Radio coverage was provided by Motor Racing Network.

=== Entry list ===

- (R) denotes rookie driver.

| No. | Driver | Team | Make |
|---|---|---|---|
| 1 | Rick Mast | Precision Products Racing | Oldsmobile |
| 2 | Rusty Wallace | Penske Racing South | Pontiac |
| 3 | Dale Earnhardt | Richard Childress Racing | Chevrolet |
| 4 | Ernie Irvan | Morgan–McClure Motorsports | Chevrolet |
| 5 | Ricky Rudd | Hendrick Motorsports | Chevrolet |
| 6 | Mark Martin | Roush Racing | Ford |
| 7 | Alan Kulwicki | AK Racing | Ford |
| 8 | Rick Wilson | Stavola Brothers Racing | Buick |
| 9 | Bill Elliott | Melling Racing | Ford |
| 10 | Derrike Cope | Whitcomb Racing | Chevrolet |
| 11 | Geoff Bodine | Junior Johnson & Associates | Ford |
| 12 | Hut Stricklin | Bobby Allison Motorsports | Buick |
| 13 | Oma Kimbrough | Linro Motorsports | Buick |
| 15 | Morgan Shepherd | Bud Moore Engineering | Ford |
| 17 | Darrell Waltrip | Darrell Waltrip Motorsports | Chevrolet |
| 19 | Chad Little | Little Racing | Ford |
| 20 | Kim Campbell | Moroso Racing | Oldsmobile |
| 21 | Dale Jarrett | Wood Brothers Racing | Ford |
| 22 | Sterling Marlin | Junior Johnson & Associates | Ford |
| 24 | Dorsey Schroeder | Team III Racing | Pontiac |
| 25 | Ken Schrader | Hendrick Motorsports | Chevrolet |
| 26 | Brett Bodine | King Racing | Buick |
| 28 | Davey Allison | Robert Yates Racing | Ford |
| 30 | Michael Waltrip | Bahari Racing | Pontiac |
| 33 | Harry Gant | Leo Jackson Motorsports | Oldsmobile |
| 42 | Bobby Hillin Jr. | SABCO Racing | Pontiac |
| 43 | Richard Petty | Petty Enterprises | Pontiac |
| 44 | Irv Hoerr | Labonte Motorsports | Oldsmobile |
| 52 | Jimmy Means | Jimmy Means Racing | Pontiac |
| 53 | John Paul Jr. | Team Ireland | Chevrolet |
| 54 | Jim Derhaag | Hakes Racing | Oldsmobile |
| 55 | Ted Musgrave (R) | U.S. Racing | Pontiac |
| 66 | Lake Speed | Cale Yarborough Motorsports | Pontiac |
| 68 | Bobby Hamilton (R) | TriStar Motorsports | Oldsmobile |
| 70 | J. D. McDuffie | McDuffie Racing | Pontiac |
| 71 | Dave Marcis | Marcis Auto Racing | Chevrolet |
| 75 | Joe Ruttman | RahMoc Enterprises | Oldsmobile |
| 90 | Wally Dallenbach Jr. (R) | Donlavey Racing | Ford |
| 94 | Terry Labonte | Hagan Racing | Oldsmobile |
| 98 | Jimmy Spencer | Travis Carter Enterprises | Chevrolet |

== Qualifying ==
Qualifying was split into two rounds.
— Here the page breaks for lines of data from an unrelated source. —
(** * Index range planning and execution of the LMDB datastore

    A shallow embedding of
    [packages/gatsby/src/datastore/lmdb/query/filter-using-index.ts]:
    the planner ([getQueriesThatCanUseIndex], [extractRanges],
    [findRangeEdge], [getIndexRanges]) and the executors
    ([performRangeScan], [performFullScan], [countUsingIndex],
    [filterUsingIndex]), the residual narrower ([narrowResultsIfPossible])
    and the helpers on keys ([getIdentifier], [compareByKeySuffix]), followed
    by the properties proved about them. *)

From stdpp Require Import base list strings sorting gmap.

Local Open Scope Z_scope.

(** ** JavaScript values

    Filter operands, index field values, range boundaries and index keys are
    all plain JavaScript values at run time, so one type carries them.  The
    planner never computes on a number, it only moves it around and compares
    it with [null]; numbers are carried as integers. *)

#[warnings="-register-all"]
Inductive JsValue : Type :=
  | JNull
  | JUndefined
  | JBool (b : bool)
  | JNum (n : Z)
  | JStr (s : string)
  | JSymbol (description : string)
  | JBuffer (bytes : list Z)
  | JRegExp (source : string)
  | JArray (items : list JsValue).

#[global] Instance JsValue_eq_dec : EqDecision JsValue.
Proof.
  unfold EqDecision. fix go 1. intros x y.
  destruct x as [| |a|a|a|a|a|a|a], y as [| |b|b|b|b|b|b|b];
    try (right; discriminate); try (left; reflexivity).
  - destruct (decide (a = b)); [left|right]; congruence.
  - destruct (decide (a = b)); [left|right]; congruence.
  - destruct (decide (a = b)); [left|right]; congruence.
  - destruct (decide (a = b)); [left|right]; congruence.
  - destruct (decide (a = b)); [left|right]; congruence.
  - destruct (decide (a = b)); [left|right]; congruence.
  - destruct (@list_eq_dec _ go a b); [left|right]; congruence.
Defined.

Inductive JsType := TObject | TUndefined | TBoolean | TNumber | TString | TSymbol.

Definition typeof (v : JsValue) : JsType :=
  match v with
  | JNull | JBuffer _ | JRegExp _ | JArray _ => TObject
  | JUndefined => TUndefined
  | JBool _ => TBoolean
  | JNum _ => TNumber
  | JStr _ => TString
  | JSymbol _ => TSymbol
  end.

Definition isArray (v : JsValue) : bool :=
  match v with JArray _ => true | _ => false end.

(** [typeof v === `object` && v !== null] *)
Definition isNonNullObject (v : JsValue) : bool :=
  match typeof v, v with
  | TObject, JNull => false
  | TObject, _ => true
  | _, _ => false
  end.

(** The left operand of [??] is kept unless it is [null] or [undefined]. *)
Definition isNullish (v : JsValue) : bool :=
  match v with JNull | JUndefined => true | _ => false end.

Definition nullishCoalesce (a b : JsValue) : JsValue :=
  if isNullish a then b else a.

(** ** Constants of the index encoding *)

(** [Buffer.from([0])] *)
Definition BinaryInfinityNegative : JsValue := JBuffer [0].

Definition char255 : Ascii.ascii := Ascii.ascii_of_nat 255.

(** [String.fromCharCode(255).repeat(4)] *)
Definition BinaryInfinityPositive : JsValue :=
  JStr (String char255 (String char255 (String char255 (String char255 EmptyString)))).

(** Modelled from the spec: [undefinedSymbol] of [./create-index], a module
    whose source is missing here; it is the "undefined marker", written
    [Symbol(`undef`)] in the ordering comment of [extractRanges]. *)
Definition undefinedSymbol : JsValue := JSymbol "undef".

Definition getValueEdgeAfter (value : JsValue) : JsValue :=
  JArray [value; BinaryInfinityPositive].

Definition getValueEdgeBefore (value : JsValue) : JsValue :=
  JArray [undefinedSymbol; value].

Inductive ValueEdges := BEFORE | NONE | AFTER.

Definition edgeNumber (e : ValueEdges) : Z :=
  match e with BEFORE => -1 | NONE => 0 | AFTER => 1 end.

(** ** Queries

    A clause is a comparator applied to an operand and addressed by a dotted
    field path.  The types and accessors of clauses belong to
    [../../common/query], a module whose source is missing here. *)

(** Modelled from the spec: the enumeration [DbComparator] of
    [../../common/query], with the comparators the spec lists. *)
Inductive DbComparator := EQ | NE | GT | GTE | LT | LTE | IN | NIN.

#[global] Instance DbComparator_eq_dec : EqDecision DbComparator.
Proof. solve_decision. Defined.

(** Modelled from the spec: the interface [IDbFilterStatement] of
    [../../common/query], a comparator and its operand. *)
Record IDbFilterStatement := {
  comparator : DbComparator;
  value : JsValue
}.

#[global] Instance IDbFilterStatement_eq_dec : EqDecision IDbFilterStatement.
Proof. solve_decision. Defined.

(** Modelled from the spec: the type [DbQuery] of [../../common/query], as far
    as this file reads it: the dotted field path and the filter statement of
    the clause.  [queryRef] stands for the identity of the clause object, which
    is what a JavaScript [Set] of clauses distinguishes. *)
Record DbQuery := {
  queryRef : nat;
  queryField : string;
  queryFilter : IDbFilterStatement
}.

#[global] Instance DbQuery_eq_dec : EqDecision DbQuery.
Proof. solve_decision. Defined.

(** Modelled from the spec: [dbQueryToDottedField] of [../../common/query], the
    dotted field path that the clause addresses. *)
Definition dbQueryToDottedField (q : DbQuery) : string := queryField q.

(** Modelled from the spec: [getFilterStatement] of [../../common/query], the
    comparator and operand of the clause. *)
Definition getFilterStatement (q : DbQuery) : IDbFilterStatement := queryFilter q.

(** A [Set<DbQuery>] in insertion order. *)
Definition QuerySet := list DbQuery.

Definition setHas (s : QuerySet) (q : DbQuery) : bool := bool_decide (q ∈ s).

Definition setAdd (s : QuerySet) (q : DbQuery) : QuerySet :=
  if setHas s q then s else s ++ [q].

(** ** Exceptions *)

Inductive Error :=
  | InArgumentNotArray
  | ValueMustNotBeArray (c : DbComparator)
  | UnsupportedComparator (c : DbComparator)
  | RangeFilterArrayValue (c : DbComparator)
  | RangeFilterObjectValue (c : DbComparator)
  | BadFilterValue (c : DbComparator)
  | UnexpectedComparatorPair (a b : DbComparator)
  | CannotCountUnresolved
  | CannotCountMultiKey
  | BadIdentifier (id : JsValue)
  | NotIterable.

Inductive Outcome (A : Type) :=
  | Returned (a : A)
  | Thrown (e : Error).
Arguments Returned {A} a.
Arguments Thrown {A} e.

#[global] Instance Outcome_ret : MRet Outcome := λ A a, Returned a.
#[global] Instance Outcome_bind : MBind Outcome := λ A B f m,
  match m with Returned a => f a | Thrown e => Thrown e end.
#[global] Instance Outcome_fmap : FMap Outcome := λ A B f m,
  match m with Returned a => Returned (f a) | Thrown e => Thrown e end.

(** ** The range extractor

    [extractRanges] fills two local arrays and a local set, and may throw
    half-way.  Its body is written in a state-and-exception monad whose result
    keeps the state reached at the point of the [throw]. *)

Record ExtractState := {
  rangeStarts : list JsValue;
  rangeEndings : list JsValue;
  used : QuerySet
}.

Definition emptyExtract : ExtractState :=
  {| rangeStarts := []; rangeEndings := []; used := [] |}.

Definition Extract (A : Type) : Type := ExtractState → Outcome A * ExtractState.

#[global] Instance Extract_ret : MRet Extract := λ A a st, (Returned a, st).
#[global] Instance Extract_bind : MBind Extract := λ A B f m st,
  match m st with
  | (Returned a, st') => f a st'
  | (Thrown e, st') => (Thrown e, st')
  end.

Definition throw {A} (e : Error) : Extract A := λ st, (Thrown e, st).

Definition liftOutcome {A} (o : Outcome A) : Extract A := λ st, (o, st).

Definition getState : Extract ExtractState := λ st, (Returned st, st).

Definition getUsed : Extract QuerySet := λ st, (Returned (used st), st).

Definition pushStart (v : JsValue) : Extract unit := λ st,
  (Returned (), {| rangeStarts := rangeStarts st ++ [v];
                   rangeEndings := rangeEndings st;
                   used := used st |}).

Definition pushEnding (v : JsValue) : Extract unit := λ st,
  (Returned (), {| rangeStarts := rangeStarts st;
                   rangeEndings := rangeEndings st ++ [v];
                   used := used st |}).

Definition usedAdd (q : DbQuery) : Extract unit := λ st,
  (Returned (), {| rangeStarts := rangeStarts st;
                   rangeEndings := rangeEndings st;
                   used := setAdd (used st) q |}).

Definition toIndexFieldValue (filterValue : JsValue) (statement : IDbFilterStatement)
  : Outcome JsValue :=
  if isNonNullObject filterValue
  then Thrown (BadFilterValue (comparator statement))
  else Returned filterValue.

Fixpoint findRangeEdge (queries : list DbQuery) (cmp : DbComparator)
    (edge : ValueEdges) : Extract JsValue :=
  match queries with
  | [] => mret JUndefined
  | dbQuery :: rest =>
      usedQueries ← getUsed;
      if setHas usedQueries dbQuery then findRangeEdge rest cmp edge else
      let filterStatement := getFilterStatement dbQuery in
      if negb (bool_decide (comparator filterStatement = cmp))
      then findRangeEdge rest cmp edge else
      usedAdd dbQuery;;
      let v := value filterStatement in
      if isArray v then throw (RangeFilterArrayValue cmp) else
      if isNonNullObject v then throw (RangeFilterObjectValue cmp) else
      if bool_decide (edgeNumber edge = 0) then mret v else
      mret (if bool_decide (edgeNumber edge < 0)
            then getValueEdgeBefore v else getValueEdgeAfter v)
  end.

(** The [for (const item of arr)] loop of the [EQ]/[IN] case; the result is the
    final [hasNull]. *)
Fixpoint pushValues (statement : IDbFilterStatement) (arr : list JsValue)
    (hasNull : bool) : Extract bool :=
  match arr with
  | [] => mret hasNull
  | item :: rest =>
      v ← liftOutcome (toIndexFieldValue item statement);
      let hasNull := if bool_decide (v = JNull) then true else hasNull in
      pushStart v;;
      pushEnding (getValueEdgeAfter v);;
      pushValues statement rest hasNull
  end.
The first round was held on Friday, August 9, at 1:00 PM EST. Each driver would have one lap to set a time. During the first round, the top 20 drivers in the round would be guaranteed a starting spot in the race. If a driver was not able to guarantee a spot in the first round, they had the option to scrub their time from the first round and try and run a faster lap time in a second round qualifying run, held on Saturday, August 10, at 11:00 AM EST. As with the first round, each driver would have one lap to set a time. For this specific race, positions 21-40 would be decided on time, and depending on who needed it, a select amount of positions were given to cars who had not otherwise qualified on time but were high enough in owner's points; up to two provisionals were given. If needed, a past champion who did not qualify on either time or provisionals could use a champion's provisional, adding one more spot to the field.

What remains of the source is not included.